(Items listed in a dataset)

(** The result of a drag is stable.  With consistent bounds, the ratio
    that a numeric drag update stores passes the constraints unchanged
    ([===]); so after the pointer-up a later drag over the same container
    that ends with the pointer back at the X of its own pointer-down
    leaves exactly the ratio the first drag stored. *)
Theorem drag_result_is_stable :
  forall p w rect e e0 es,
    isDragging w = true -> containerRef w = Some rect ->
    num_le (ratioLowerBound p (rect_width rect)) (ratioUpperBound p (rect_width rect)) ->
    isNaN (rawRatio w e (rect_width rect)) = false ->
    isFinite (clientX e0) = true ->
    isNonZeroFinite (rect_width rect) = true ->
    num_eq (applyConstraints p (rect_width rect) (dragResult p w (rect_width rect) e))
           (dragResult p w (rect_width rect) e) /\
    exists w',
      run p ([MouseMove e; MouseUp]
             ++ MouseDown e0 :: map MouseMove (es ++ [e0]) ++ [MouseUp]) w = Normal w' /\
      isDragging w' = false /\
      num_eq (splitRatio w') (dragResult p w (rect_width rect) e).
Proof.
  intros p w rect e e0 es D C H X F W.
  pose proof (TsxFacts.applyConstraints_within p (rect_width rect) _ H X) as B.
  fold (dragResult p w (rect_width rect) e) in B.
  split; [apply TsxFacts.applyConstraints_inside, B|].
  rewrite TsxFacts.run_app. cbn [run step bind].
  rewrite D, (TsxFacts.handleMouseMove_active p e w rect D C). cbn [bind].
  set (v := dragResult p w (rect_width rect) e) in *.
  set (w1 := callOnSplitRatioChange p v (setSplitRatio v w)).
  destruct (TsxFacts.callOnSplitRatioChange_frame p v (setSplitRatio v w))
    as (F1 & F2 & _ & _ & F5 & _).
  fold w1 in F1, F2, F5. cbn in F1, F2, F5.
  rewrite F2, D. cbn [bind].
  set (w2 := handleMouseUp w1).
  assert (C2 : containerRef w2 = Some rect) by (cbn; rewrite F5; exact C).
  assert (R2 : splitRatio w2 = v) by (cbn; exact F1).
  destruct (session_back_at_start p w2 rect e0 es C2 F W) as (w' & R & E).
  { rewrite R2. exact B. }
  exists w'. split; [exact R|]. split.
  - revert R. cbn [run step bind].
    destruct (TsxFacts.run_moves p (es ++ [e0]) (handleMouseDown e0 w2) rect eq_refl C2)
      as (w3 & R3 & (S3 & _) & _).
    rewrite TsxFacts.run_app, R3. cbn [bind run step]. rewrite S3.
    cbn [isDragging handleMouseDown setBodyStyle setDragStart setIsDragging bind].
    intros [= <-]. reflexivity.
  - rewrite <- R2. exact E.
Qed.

### Exercise goal:
The answer must be every line of the data that holds the word "pointer".

### Solution to this problem:
    ([===]); so after the pointer-up a later drag over the same container
    that ends with the pointer back at the X of its own pointer-down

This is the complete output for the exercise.